**DATA UNDER STUDY**

(* ===== verification/DoorWitness.v ===== *)
(** * Concrete instances for doors *)

From stdpp Require Import strings relations.
From S2P Require Import Prelude Binary Identity Order Text GoStrings.
From S2P Require Import Records RecordLog Board Areas Service Keyring Mail Doors DoorRun Dropfile DoorApi DoorApiFacts.
From S2P Require DoorEvent GossipStore Leagues.
From S2P Require Import Witness ServiceWitness.

#[local] Existing Instances toy_blake3 toy_ed25519 toy_sql toy_publisher.

(** ** Rows and runs *)

Definition lord : Door :=
  mkDoor (str "Lord"%string) (str "/doors/lord"%string) [] (str "/doors"%string) [] (str "door.sys"%string)
    1 true (1800 * Leagues.Second) (Leagues.Second / 2) 0 [] 3 (str "general"%string) 1 5000 (str "games"%string) 1 true 0.
Definition put := PutDoor 5 lord (str "sysop"%string) b_open no_doors.

(** A processor limit below a second is saved as no limit at all, and the change is
    accepted. *)
Lemma short_limit_lost : put.1.1 = None ∧ dr_CPULimit lord = 500000000 ∧ dr_CPULimit <$> doors put.2 = [0] ∧ dr_WallClock <$> doors put.2 = [1800 * Leagues.Second].
Proof. split; [|split; [|split]]; evaluates. Qed.

Definition a_spec : Spec :=
  mkSpec (str "Lord"%string) (str "/doors/lord"%string) [] (str "/doors"%string) [] (str "door.sys"%string)
    (mkGrant 3 (str "general"%string) 1 (str "games"%string) 1 5000) 2 true 0 0 (1800 * Leagues.Second).
Definition two (_ : bytes) : Z := 2.
Definition one (_ : bytes) : Z := 1.

Definition running1 : Manager := mkManager {[ str "Lord"%string := 1 ]} {[ (str "Lord"%string, 7) ]} ∅ ∅.
Definition playing : Hall := mkHall running1 [(a_spec, 7)] [] [] 0.
Definition told : Hall :=
  mkHall (mkManager (running running1) (nodes running1) {[ str "Lord"%string := [10] ]} ∅) [(a_spec, 7)] [(str "Lord"%string, 10)] [] 10.

Lemma played : rtc (hall_step two one one) new_hall told.
Proof.
  eapply rtc_l; [|eapply rtc_l; [|apply rtc_refl]].
  - apply (hall_start two one one new_hall a_spec 7 running1); reflexivity.
  - apply (hall_announce two one one playing 10 (str "Lord"%string)). cbn. lia.
Qed.

(** While it runs on node 7 it starts on no such node again but on another, and within the
    hour it has said what it may. *)
Lemma manager_limits_witness :
  is_ok (reserve a_spec 7 (mgr told)) = false ∧ is_ok (reserve a_spec 8 (mgr told)) = true ∧
  (allowAnnounce 11 (str "Lord"%string) 1 (mgr told)).1 = false ∧ (allowAnnounce (10 + Leagues.Hour) (str "Lord"%string) 1 (mgr told)).1 = true.
Proof.
  destruct (manager_limits two one one told played) as (_ & Hstart & _ & Hsay).
  split; [apply not_true_iff_false; intros [_ H]%Hstart; by apply H|]. split.
  - apply Hstart. split; [intros [_ H]; by vm_compute in H|intros [_ H]; by apply H].
  - split; [apply not_true_iff_false; intros H%(proj1 (Hsay (str "Lord"%string) 11 ltac:(done))); by vm_compute in H|].
    apply (proj1 (Hsay (str "Lord"%string) (10 + Leagues.Hour) ltac:(done))). by vm_compute.
Defined.

(** ** Dropfiles *)

(** A caller who types lines is one line; C1 controls, two bytes in UTF-8, pass. *)
Lemma typed_lines :
  sanitizeField (str "Bob"%string ++ [Byte.x0d; Byte.x0a] ++ str "255"%string) = str "Bob 255"%string ∧
  sanitizeField [Byte.xc2; Byte.x9b] = [Byte.xc2; Byte.x9b] ∧ runes [Byte.xc2; Byte.x9b] = [(0, 0x9b, true)].
Proof. split; [|split]; evaluates. Qed.

(** ** A session of a door *)

#[local] Instance no_dm : DmCrypto := {
  X25519 _ _ := None; Basepoint := zero_arr 32; IDKey _ _ _ _ _ := zero_arr 32; aead_Seal _ _ m _ := m; aead_Open _ _ c _ := Some c
}.

Definition no_request : request := mkReq 0 [] [] [] [] [] [] [] [] [] [] Byte.x00 [] 0.
Definition hello : request := mkReq 1 opHello (str "token"%string) [] [] [] [] [] [] [] [] Byte.x00 [] 0.
Definition zeros : bytes := Eval vm_compute in replicate 4096 Byte.x00.
Definition set_state (n : Z) (k v : bytes) : request := mkReq n (str "state.set"%string) [] ScopeGlobal k v [] [] [] [] [] Byte.x00 [] 0.
Definition emit : request := mkReq 4 (str "event.emit"%string) [] [] [] [] [] [] [] [] (str "lord"%string) Byte.x01 [] 0.
Definition post : request := mkReq 5 (str "user.post"%string) [] [] [] [] (str "general"%string) [] (str "hi"%string) (str "won"%string) [] Byte.x00 [] 0.

(** Lines of one letter stand for the requests. *)
#[local] Instance toy_json : RequestJson := λ line,
  if bool_decide (line = str "h"%string) then Some hello
  else if bool_decide (line = str "a"%string) then Some (set_state 2 (str "a"%string) zeros)
  else if bool_decide (line = str "b"%string) then Some (set_state 3 (str "b"%string) zeros)
  else if bool_decide (line = str "e"%string) then Some emit
  else if bool_decide (line = str "p"%string) then Some post
  else None.

Definition ann_session : Session :=
  mkSession (str "ann"%string) [] 7 80 24 [] true [] false [] [] [] None.
Definition lord_api (level : Z) : apiServer :=
  mkApi (mkSpec (str "Lord"%string) (str "/doors/lord"%string) [] (str "/doors"%string) [] (str "door.sys"%string)
    (mkGrant level [] 1 (str "games"%string) 1 5000) 2 true 0 0 (1800 * Leagues.Second)) ann_session (str "token"%string).
Definition w0 : World (list Rec) bool := mkWorld serving no_mail put.2 [] NewManager.
Definition rnd0 : arr 32 := zero_arr 32.
Definition types (s : bytes) : api_event := Line 0 (20 * Leagues.Second) rnd0 s.
Definition fresh (w : World (list Rec) bool) : Server := mkServer ∅ false w.

(** Two values of 4096 bytes fit a quota of 5000: what begins with a NUL is measured as
    empty when it is stored. *)
Definition kept := serve_all oak (lord_api 3) [Accepted 0; types (str "h"%string); types (str "a"%string); types (str "b"%string)] (fresh w0).
Lemma quota_exceeded :
  kept.1 = [None; Some (1, HelloAnswer 3); Some (2, Done); Some (3, Done)] ∧
  (λ x : state_key * bytes, strlen x.1.2 + strlen x.2) <$> map_to_list (door_state (tables (world kept.2))) = [4097; 4097] ∧
  DoorStateUsed (str "lord"%string) (tables (world kept.2)) = 2.
Proof. split; [|split]; evaluates. Qed.

(** A door of level 3 that reports an event has the player told that it posts as them and
    that the audit log says so, where nothing is recorded; when it does act for them, at
    level 4, the notice is spent. *)
Definition emitted := serve_all oak (lord_api 3) [Accepted 0; types (str "h"%string); types (str "e"%string); types (str "p"%string)] (fresh w0).
Definition posted := serve_all oak (lord_api 4) [Accepted 0; types (str "h"%string); types (str "p"%string)] (fresh (world emitted.2)).
Lemma notice_spent :
  emitted.1 = [None; Some (1, HelloAnswer 3); Some (4, QueuedAnswer (notice_text (lord_api 3)));
               Some (5, Failed codeForbidden (NeedsLevel (str "user.post"%string) 4 3))] ∧
  length (audit (world_board (world emitted.2))) = length (audit (world_board w0)) ∧
  match posted.1 with [_; _; Some (_, RecordAnswer _ notice)] => notice | _ => [Byte.x00] end = [] ∧
  length (audit (world_board (world posted.2))) = S (length (audit (world_board w0))).
Proof. split; [|split; [|split]]; evaluates. Qed.
(** * CapitalFlow: a shallow embedding of the calculation core and the
    endpoints the specification's testable properties are about.

    Python values are embedded as follows.
    - [Decimal] is a rational number ([Q]); sums, differences and products
      are the exact ones, a quotient raises what [decimal] raises on a zero
      divisor.  The context rounding (28 significant digits) is not
      modelled, results are compared with [==].
    - [datetime] is an instant, counted in seconds from the epoch after
      [_normalize_datetime]; [date] is a proleptic Gregorian day number.
    - [float] is IEEE binary64 ([PrimFloat.float]); the C library's [pow]
      is a parameter of the functions that use [**].
    - a raised exception is the [Raise] result of the [res] monad.
    - an ORM row is its attribute dictionary ([gmap string val]).  *)

From Stdlib Require Import ZArith QArith Qabs Qminmax Lqa Lia List String Ascii Bool.
From Stdlib Require Import Floats Uint63.
From stdpp Require Import gmap strings list sorting.
Import ListNotations.

Local Open Scope string_scope.
Local Open Scope list_scope.

#[local] Set Warnings "-inexact-float,-register-all".

(** ** Exceptions and the result monad *)

Inductive exn : Type :=
| ValueError (msg : string)
| TypeError (msg : string)
| AttributeError (owner attr : string)
| IndexError (msg : string)
| ZeroDivisionError
| OverflowError
| DivisionByZero
| InvalidOperation
| HTTPException (status_code : Z) (detail : string).

Inductive res (A : Type) : Type :=
| Ok (a : A)
| Raise (e : exn).
Arguments Ok {A} a.
Arguments Raise {A} e.

#[global] Instance res_ret : MRet res := fun _ a => Ok a.
#[global] Instance res_bind : MBind res := fun _ _ k m =>
  match m with
  | Ok a => k a
  | Raise e => Raise e
  end.

(** [try: m except Exception as e: h e] *)
Definition try_except {A : Type} (m : res A) (h : exn -> res A) : res A :=
  match m with
  | Ok a => Ok a
  | Raise e => h e
  end.

Definition is_ok {A : Type} (m : res A) : bool :=
  match m with Ok _ => true | Raise _ => false end.

(** ** Decimal arithmetic *)

Abbreviation Decimal := Q (only parsing).

Definition dec_is_zero (x : Q) : bool := Qeq_bool x 0.
Definition dec_le (x y : Q) : bool := Qle_bool x y.
Definition dec_lt (x y : Q) : bool := negb (Qle_bool y x).
Definition dec_gt (x y : Q) : bool := dec_lt y x.

(** [x / y] on Decimals, with the default context's traps. *)
Definition dec_div (x y : Q) : res Q :=
  if dec_is_zero y
  then (if dec_is_zero x then Raise InvalidOperation else Raise DivisionByZero)
  else Ok (x / y)%Q.

(** [a or b] where [a] may be [None] or a zero Decimal (both falsy). *)
Definition dec_or (a : option Q) (b : Q) : Q :=
  match a with
  | Some x => if dec_is_zero x then b else x
  | None => b
  end.

(** ** [sorted(xs, key=...)], [sorted(xs, key=..., reverse=True)] and
    [min(xs, key=...)]

    Python's sort is stable: elements with equal keys keep their relative
    order, in both directions; [min] returns the first minimal element. *)

Section Sorted.
Context {A : Type} (key : A -> Z).

Fixpoint insert_asc (x : A) (l : list A) : list A :=
  match l with
  | [] => [x]
  | y :: l' => if (key x <=? key y)%Z then x :: l else y :: insert_asc x l'
  end.

Fixpoint insert_desc (x : A) (l : list A) : list A :=
  match l with
  | [] => [x]
  | y :: l' => if (key y <=? key x)%Z then x :: l else y :: insert_desc x l'
  end.

Definition sorted (l : list A) : list A := fold_right insert_asc [] l.

Definition sorted_reverse (l : list A) : list A := fold_right insert_desc [] l.

Fixpoint min_by_from (best : A) (l : list A) : A :=
  match l with
  | [] => best
  | y :: l' => min_by_from (if (key y <? key best)%Z then y else best) l'
  end.

Definition min_by (l : list A) : option A :=
  match l with
  | [] => None
  | x :: l' => Some (min_by_from x l')
  end.

End Sorted.

(** ** app/db/models.py: enumerations and the rows the calculators read *)

Inductive AssetClass : Type :=
| EQUITY | MUTUAL_FUND | BOND | COMMODITY | REAL_ESTATE | CASH | CRYPTOCURRENCY.

Inductive Currency : Type := INR | USD | EUR | GBP.

Inductive TransactionType : Type :=
| BUY | SELL | DIVIDEND | INTEREST | BONUS | SPLIT | SPIN_OFF.

Definition TransactionType_eqb (a b : TransactionType) : bool :=
  match a, b with
  | BUY, BUY | SELL, SELL | DIVIDEND, DIVIDEND | INTEREST, INTEREST
  | BONUS, BONUS | SPLIT, SPLIT | SPIN_OFF, SPIN_OFF => true
  | _, _ => false
  end.

(** A datetime after [_normalize_datetime]: seconds from the epoch, UTC. *)
Abbreviation datetime := Z (only parsing).

(** [(a - b).days] *)
Definition days_between (a b : Z) : Z := ((a - b) / 86400)%Z.

Module Transaction.
Record t : Type := mk {
  id : string;
  instrument_id : string;
  instrument : option string;        (* the related instrument's name *)
  transaction_type : TransactionType;
  transaction_date : datetime;
  quantity : Decimal;
  price : Decimal;
  gross_amount : Decimal;
  net_amount : option Decimal;
  currency : Currency
}.
End Transaction.

Module TaxLot.
Record t : Type := mk {
  position_id : string;
  transaction_id : string;
  quantity : Decimal;
  remaining_quantity : Decimal;
  cost_per_share : Decimal;
  acquisition_date : datetime;
  is_closed : bool
}.
End TaxLot.

(** ** app/portfolio/positions.py *)

Inductive TaxLotMethod : Type := FIFO | LIFO | SPEC_ID.

Module TaxLotSnapshot.
Record t : Type := mk {
  acquisition_date : datetime;
  quantity : Decimal;
  remaining_quantity : Decimal;
  cost_per_share : Decimal;
  total_cost : Decimal;
  is_long_term : bool;
  days_held : Z
}.
End TaxLotSnapshot.

Module PositionSnapshot.
Record t : Type := mk {
  instrument_id : string;
  instrument_name : string;
  quantity : Decimal;
  average_cost : Decimal;
  total_cost : Decimal;
  current_price : option Decimal;
  market_value : option Decimal;
  unrealized_pnl : option Decimal;
  currency : Currency;
  tax_lots : list TaxLotSnapshot.t
}.
End PositionSnapshot.

Module RealizedGain.
Record t : Type := mk {
  instrument_id : string;
  instrument_name : string;
  sale_date : datetime;
  sale_quantity : Decimal;
  sale_price : Decimal;
  sale_proceeds : Decimal;
  cost_basis : Decimal;
  cost_per_share : Decimal;
  realized_gain : Decimal;
  gain_percentage : Decimal;
  is_long_term : bool;
  holding_period_days : Z;
  sale_transaction_id : string;
  acquisition_lots : list (string * Decimal * Decimal)
}.
End RealizedGain.

(** [min(a, b)]: [a] unless [b < a]. *)
Definition dec_min (a b : Q) : Q := if dec_lt b a then b else a.

Module TaxLotManager.

(** [_process_purchase]: a new open lot is appended. *)
Definition _process_purchase (transaction : Transaction.t)
    (existing_lots : list TaxLot.t) : list TaxLot.t * list RealizedGain.t :=
  let new_lot := {|
    TaxLot.position_id := "";
    TaxLot.transaction_id := Transaction.id transaction;
    TaxLot.quantity := Transaction.quantity transaction;
    TaxLot.remaining_quantity := Transaction.quantity transaction;
    TaxLot.cost_per_share := Transaction.price transaction;
    TaxLot.acquisition_date := Transaction.transaction_date transaction;
    TaxLot.is_closed := false |} in
  (existing_lots ++ [new_lot], []).

(** The variables of the loop of [_process_sale]. *)
Record sale_state : Type := mk_sale_state {
  remaining_to_sell : Decimal;
  updated_lots : list TaxLot.t;
  acquisition_lots : list (string * Decimal * Decimal);
  total_cost_basis : Decimal
}.

(** One pass through the body of [for lot in sorted_lots]. The lot is
    updated in place in the source; the updated lot is what the loop
    appends. *)
Definition sale_step (st : sale_state) (lot : TaxLot.t) : sale_state :=
  if dec_le (remaining_to_sell st) 0 then
    mk_sale_state (remaining_to_sell st) (updated_lots st ++ [lot])
                  (acquisition_lots st) (total_cost_basis st)
  else if dec_le (TaxLot.remaining_quantity lot) 0 then
    mk_sale_state (remaining_to_sell st) (updated_lots st ++ [lot])
                  (acquisition_lots st) (total_cost_basis st)
  else
    let quantity_from_lot :=
      dec_min (remaining_to_sell st) (TaxLot.remaining_quantity lot) in
    let cost_from_lot := (quantity_from_lot * TaxLot.cost_per_share lot)%Q in
    let remaining := (TaxLot.remaining_quantity lot - quantity_from_lot)%Q in
    let lot' := {|
      TaxLot.position_id := TaxLot.position_id lot;
      TaxLot.transaction_id := TaxLot.transaction_id lot;
      TaxLot.quantity := TaxLot.quantity lot;
      TaxLot.remaining_quantity := remaining;
      TaxLot.cost_per_share := TaxLot.cost_per_share lot;
      TaxLot.acquisition_date := TaxLot.acquisition_date lot;
      TaxLot.is_closed :=
        if dec_le remaining 0 then true else TaxLot.is_closed lot |} in
    mk_sale_state
      (remaining_to_sell st - quantity_from_lot)%Q
      (updated_lots st ++ [lot'])
      (acquisition_lots st ++
         [(TaxLot.transaction_id lot, quantity_from_lot, cost_from_lot)])
      (total_cost_basis st + cost_from_lot)%Q.

Definition sort_lots (method : TaxLotMethod) (lots : list TaxLot.t)
    : list TaxLot.t :=
  match method with
  | FIFO => sorted TaxLot.acquisition_date lots
  | LIFO => sorted_reverse TaxLot.acquisition_date lots
  | SPEC_ID => lots
  end.

Definition sale_loop (method : TaxLotMethod) (sale_quantity : Decimal)
    (existing_lots : list TaxLot.t) : sale_state :=
  fold_left sale_step (sort_lots method existing_lots)
            (mk_sale_state sale_quantity [] [] 0).

(** [_process_sale]. The only operation that can raise is the quotient
    [total_cost_basis / sale_quantity]; it does so for a zero sale quantity,
    when the loop has changed no lot. *)
Definition _process_sale (method : TaxLotMethod) (transaction : Transaction.t)
    (existing_lots : list TaxLot.t)
    : res (list TaxLot.t * list RealizedGain.t) :=
  let sale_quantity := Transaction.quantity transaction in
  let sale_price := Transaction.price transaction in
  let sale_date := Transaction.transaction_date transaction in
  let st := sale_loop method sale_quantity existing_lots in
  let sale_proceeds := (sale_quantity * sale_price)%Q in
  let realized_gain_amount := (sale_proceeds - total_cost_basis st)%Q in
  let gain_percentage :=
    if dec_gt (total_cost_basis st) 0
    then (realized_gain_amount / total_cost_basis st * 100)%Q
    else 0%Q in
  let first_acquisition_date :=
    match min_by TaxLot.acquisition_date existing_lots with
    | Some lot => TaxLot.acquisition_date lot
    | None => sale_date
    end in
  let holding_days := days_between sale_date first_acquisition_date in
  let is_long_term := (365 <=? holding_days)%Z in
  cost_per_share ← dec_div (total_cost_basis st) sale_quantity;
  Ok (updated_lots st,
      [ {| RealizedGain.instrument_id := Transaction.instrument_id transaction;
           RealizedGain.instrument_name := "";
           RealizedGain.sale_date := sale_date;
           RealizedGain.sale_quantity := sale_quantity;
           RealizedGain.sale_price := sale_price;
           RealizedGain.sale_proceeds := sale_proceeds;
           RealizedGain.cost_basis := total_cost_basis st;
           RealizedGain.cost_per_share := cost_per_share;
           RealizedGain.realized_gain := realized_gain_amount;
           RealizedGain.gain_percentage := gain_percentage;
           RealizedGain.is_long_term := is_long_term;
           RealizedGain.holding_period_days := holding_days;
           RealizedGain.sale_transaction_id := Transaction.id transaction;
           RealizedGain.acquisition_lots := acquisition_lots st |} ]).

Definition process_transaction (method : TaxLotMethod)
    (transaction : Transaction.t) (existing_lots : list TaxLot.t)
    : res (list TaxLot.t * list RealizedGain.t) :=
  match Transaction.transaction_type transaction with
  | BUY => Ok (_process_purchase transaction existing_lots)
  | SELL => _process_sale method transaction existing_lots
  | DIVIDEND => Ok (existing_lots, [])
  | _ => Ok (existing_lots, [])
  end.

End TaxLotManager.

Module PositionCalculator.

(** The variables of the replay loop of [calculate_position]. *)
Record replay_state : Type := mk_replay_state {
  total_quantity : Decimal;
  total_cost : Decimal;
  tax_lots : list TaxLot.t;
  realized_gains : list RealizedGain.t
}.

Definition replay_init : replay_state := mk_replay_state 0 0 [] [].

**PROBLEM TO SOLVE**
Looking at the records above, return exactly the lines from the line with "days_held : Z" to the line with "market_value : option Decimal;", both ends included.

**WRITTEN RESPONSE**
  days_held : Z
}.
End TaxLotSnapshot.

Module PositionSnapshot.
Record t : Type := mk {
  instrument_id : string;
  instrument_name : string;
  quantity : Decimal;
  average_cost : Decimal;
  total_cost : Decimal;
  current_price : option Decimal;
  market_value : option Decimal;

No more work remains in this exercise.